## WHAT THIS TASK INVOLVES
Write out the line that contains "destruct Hp3 as" and every line after it through the end of the entries, exactly as given and with no other lines.

(Saved entries)
= Beginning of Section =
(* ===== verification/ClientErrors.v ===== *)
(** The client library when something is wrong: responses it does not survive, or
    takes for what they are not, memory that is short, and a pool that is full. *)
From S2P Require Import Prelude EggBuffer Pkcs11 RpcUtil Calls Message Transport ModuleArgs.
From S2P Require Import Client ClientProto ClientCalls ClientSpecs ClientReads ClientRun ClientReplies.
From S2P Require Import ClientMacros ClientPool ClientProps.

(** A message of no bytes announced in the middle of the dialog. *)
Lemma dialog_empty q resp cs rest :
  buffer_ok (buffer q) -> 0 < eb_len (buffer q) -> buffer_ok (buffer resp) -> eb_len (buffer resp) = 0 ->
  socket cs <> -1 -> willing (4 + eb_len (buffer q)) (conn cs) ->
  incoming (conn cs) = frame [] ++ rest -> dialog q resp cs = Crash AssertionFailed.
Proof.
  intros Hq Hpos Hr Hl Hs Hw Hinc. unfold dialog. cbv zeta.
  pose proof (zlen_encode_uint32 (wrap32 (eb_len (buffer q)))) as Hz.
  set (buf := egg_buffer_encode_uint32 _) in *. pose proof (contents_len _ Hq) as Hcl.
  pose proof (call_write_runs true buf (eb_len (buffer q)) cs ltac:(lia) Hs ltac:(lia)
    ltac:(intros _; by rewrite Hz)) as H1.
  apply wp_inv in H1 as ([ret|] & cs1 & H1 & Hp1); [|done].
  destruct Hp1 as ((_ & _ & _ & Ht1) & Hr1 & [(-> & Hs1 & _ & Hw1)|[_ ?]]); [|done].
  rewrite (net_step _ _ _ _ _ H1). change (negb (CKR_OK =? CKR_OK)) with false. cbn iota.
  rewrite (net_step _ _ _ (contents (buffer q)) cs1).
  2: { unfold net, lift_res. by rewrite buffer_room_ok by (done || pose proof (bo_len _ Hq); lia). }
  pose proof (call_write_runs true (contents (buffer q)) 0 cs1 ltac:(lia) ltac:(by rewrite Hs1) ltac:(done)
    ltac:(intros _; rewrite Hcl, Z.add_0_r; by apply Hw1)) as H2.
  apply wp_inv in H2 as ([ret|] & cs2 & H2 & Hp2); [|done].
  destruct Hp2 as ((_ & _ & _ & Ht2) & Hr2 & [(-> & Hs2 & _ & _)|[_ ?]]); [|done].
  rewrite (net_step _ _ _ _ _ H2). change (negb (CKR_OK =? CKR_OK)) with false. cbn iota.
  assert (incoming (conn cs2) = [0; 0; 0; 0] ++ rest) as Hinc2
    by (transitivity (incoming (conn cs)); [unfold incoming; congruence|by rewrite Hinc]).
  pose proof (call_read_runs true buf cs2 ltac:(lia) ltac:(congruence)
    ltac:(intros _; rewrite Hinc2, zlen_app, Hz; pose proof (zlen_nonneg rest); change (zlen [0; 0; 0; 0]) with 4; lia)) as H3.
  apply wp_inv in H3 as ([[ret b]|] & cs3 & H3 & Hp3); [|done].
  destruct Hp3 as (_ & _ & [(E1 & Hs3 & _ & Hb & _)|[[_ ?] _]]); [|done]. cbn in E1, Hb. subst ret.
  rewrite (net_step _ _ _ _ _ H3). change (negb (CKR_OK =? CKR_OK)) with false. cbn iota.
  replace (length buf) with 4%nat in Hb by (unfold zlen in Hz; lia). rewrite Hinc2 in Hb. subst b.
  change (egg_buffer_decode_uint32 _) with 0. rewrite Hl. change (wrap64 (0 + 0)) with 0.
  rewrite (net_step _ _ _ (true, resp) cs3).
  2: { unfold net, lift_res, on_buffer, zoom, egg_buffer_reserve. pose proof (bo_max _ Hr).
       rewrite (proj2 (Z.ltb_lt _ _)) by lia. by destruct resp. }
  cbn [negb]. rewrite (net_step _ _ _ [] cs3).
  2: { unfold net, lift_res. pose proof (bo_max _ Hr). by rewrite buffer_room_ok by (done || lia). }
  apply net_crash. done.
Qed.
= End of Section =
## RESULT
  destruct Hp3 as (_ & _ & [(E1 & Hs3 & _ & Hb & _)|[[_ ?] _]]); [|done]. cbn in E1, Hb. subst ret.
  rewrite (net_step _ _ _ _ _ H3). change (negb (CKR_OK =? CKR_OK)) with false. cbn iota.
  replace (length buf) with 4%nat in Hb by (unfold zlen in Hz; lia). rewrite Hinc2 in Hb. subst b.
  change (egg_buffer_decode_uint32 _) with 0. rewrite Hl. change (wrap64 (0 + 0)) with 0.
  rewrite (net_step _ _ _ (true, resp) cs3).
  2: { unfold net, lift_res, on_buffer, zoom, egg_buffer_reserve. pose proof (bo_max _ Hr).
       rewrite (proj2 (Z.ltb_lt _ _)) by lia. by destruct resp. }
  cbn [negb]. rewrite (net_step _ _ _ [] cs3).
  2: { unfold net, lift_res. pose proof (bo_max _ Hr). by rewrite buffer_room_ok by (done || lia). }
  apply net_crash. done.
Qed.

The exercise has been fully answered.